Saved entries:
◆ ◆ ◆

(** * Further properties of the loaders *)

(** ** Extensions *)

Lemma split_nonempty (sep : Z) (s : jsstring) : split sep s ≠ [].
Proof.
  destruct s as [|c s]; simpl; [done|].
  destruct (c =? sep); [done|]. by destruct (split sep s).
Qed.

Lemma split_without_separator (sep : Z) (s : jsstring) :
  sep ∉ s -> split sep s = [s].
Proof.
  induction s as [|c s IH]; intros Hs; simpl; [done|].
  apply not_elem_of_cons in Hs as [Hc Hs].
  destruct (c =? sep) eqn:E; [lia|]. by rewrite IH.
Qed.

Lemma split_app (sep : Z) (p s : jsstring) :
  split sep (p ++ sep :: s) = split sep p ++ split sep s.
Proof.
  induction p as [|c p IH]; simpl.
  - by rewrite Z.eqb_refl.
  - destruct (c =? sep); [by rewrite IH|]. rewrite IH.
    pose proof (split_nonempty sep p). by destruct (split sep p).
Qed.

Lemma pop_app (segs1 segs2 : list jsstring) :
  segs2 ≠ [] -> pop (segs1 ++ segs2) = pop segs2.
Proof.
  intros Hne. unfold pop. induction segs1 as [|seg segs1 IH]; [done|].
  simpl. destruct (segs1 ++ segs2) eqn:E; [|done].
  by apply app_eq_nil in E as [_ ?].
Qed.

Lemma pop_map (f : jsstring -> jsstring) (segs : list jsstring) :
  f [] = [] -> pop (map f segs) = f (pop segs).
Proof.
  intros Hf. unfold pop. induction segs as [|seg segs IH]; simpl; [done|].
  destruct segs; [done|]. exact IH.
Qed.
(** * Laser Chess: the React front end (src/App.js) and the engine it drives

    The file embeds [src/App.js] shallowly: every hook body, callback and
    renderer of the [App] component is a Rocq function of the values it
    closes over, a [setTimeout] is a value recording its delay and the
    actions its callback dispatches, and a piece of JSX is a tree of
    elements.  The models, the Redux slice and the [BoardPiece] component
    that [App.js] imports are described by the specification only; what is
    needed of them is either an interface (a type class) or a definition
    marked as modelled from the specification.  The effect that asks the
    automated opponent for a move is also followed in time, as steps of a
    page with its pending timers. *)

From Stdlib Require Import ZArith QArith Lia Lqa Bool Ascii String.
From Stdlib Require Import Floats Uint63.
From stdpp Require Import base decidable option list strings.

Local Open Scope Z_scope.
Set Warnings "-register-all".

(** ** Enumerations ([models/Enums]) *)

(** [PlayerTypesEnum]. *)
Inductive PlayerTypesEnum := RED | BLUE.

(** [MovementTypesEnum]. *)
Inductive MovementTypesEnum :=
  NORMAL | ROTATION_CLOCKWISE | ROTATION_C_CLOCKWISE | SPECIAL.

Inductive PieceType := Pharaoh | Pyramid | Scarab | Anubis | Sphinx.

(** The four facings; also the four directions a beam travels in. *)
Inductive Orientation := North | East | South | West.

Inductive MatchStatus := InProgress | Finished.

#[global] Instance PlayerTypesEnum_eq_dec : EqDecision PlayerTypesEnum.
Proof. solve_decision. Defined.
#[global] Instance MovementTypesEnum_eq_dec : EqDecision MovementTypesEnum.
Proof. solve_decision. Defined.
#[global] Instance PieceType_eq_dec : EqDecision PieceType.
Proof. solve_decision. Defined.
#[global] Instance Orientation_eq_dec : EqDecision Orientation.
Proof. solve_decision. Defined.
#[global] Instance MatchStatus_eq_dec : EqDecision MatchStatus.
Proof. solve_decision. Defined.

Definition otherPlayer (p : PlayerTypesEnum) : PlayerTypesEnum :=
  match p with RED => BLUE | BLUE => RED end.

(** ** Location, Piece, Square *)

Record Location := mkLocation { rowIndex : Z; colIndex : Z }.

Record Piece := mkPiece {
  pieceType : PieceType;
  owner : PlayerTypesEnum;
  orientation : Orientation
}.

(** A square keeps its own location beside the piece standing on it;
    an empty square has no piece. *)
Record Square := mkSquare { location : Location; piece : option Piece }.

#[global] Instance Location_eq_dec : EqDecision Location.
Proof. solve_decision. Defined.
#[global] Instance Piece_eq_dec : EqDecision Piece.
Proof. solve_decision. Defined.
#[global] Instance Square_eq_dec : EqDecision Square.
Proof. solve_decision. Defined.

(** [state.game.squares]: the rows of the board, each a row of squares
    ([flatMap(squares)] flattens the rows into one array). *)
Abbreviation Squares := (list (list Square)).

◆ ◆ ◆

**WORK TO BE COMPLETED**
Only lines holding the word "list" are wanted, so copy each of them from the records above.

**RESULT**
Lemma pop_app (segs1 segs2 : list jsstring) :
Lemma pop_map (f : jsstring -> jsstring) (segs : list jsstring) :
From stdpp Require Import base decidable option list strings.
Abbreviation Squares := (list (list Square)).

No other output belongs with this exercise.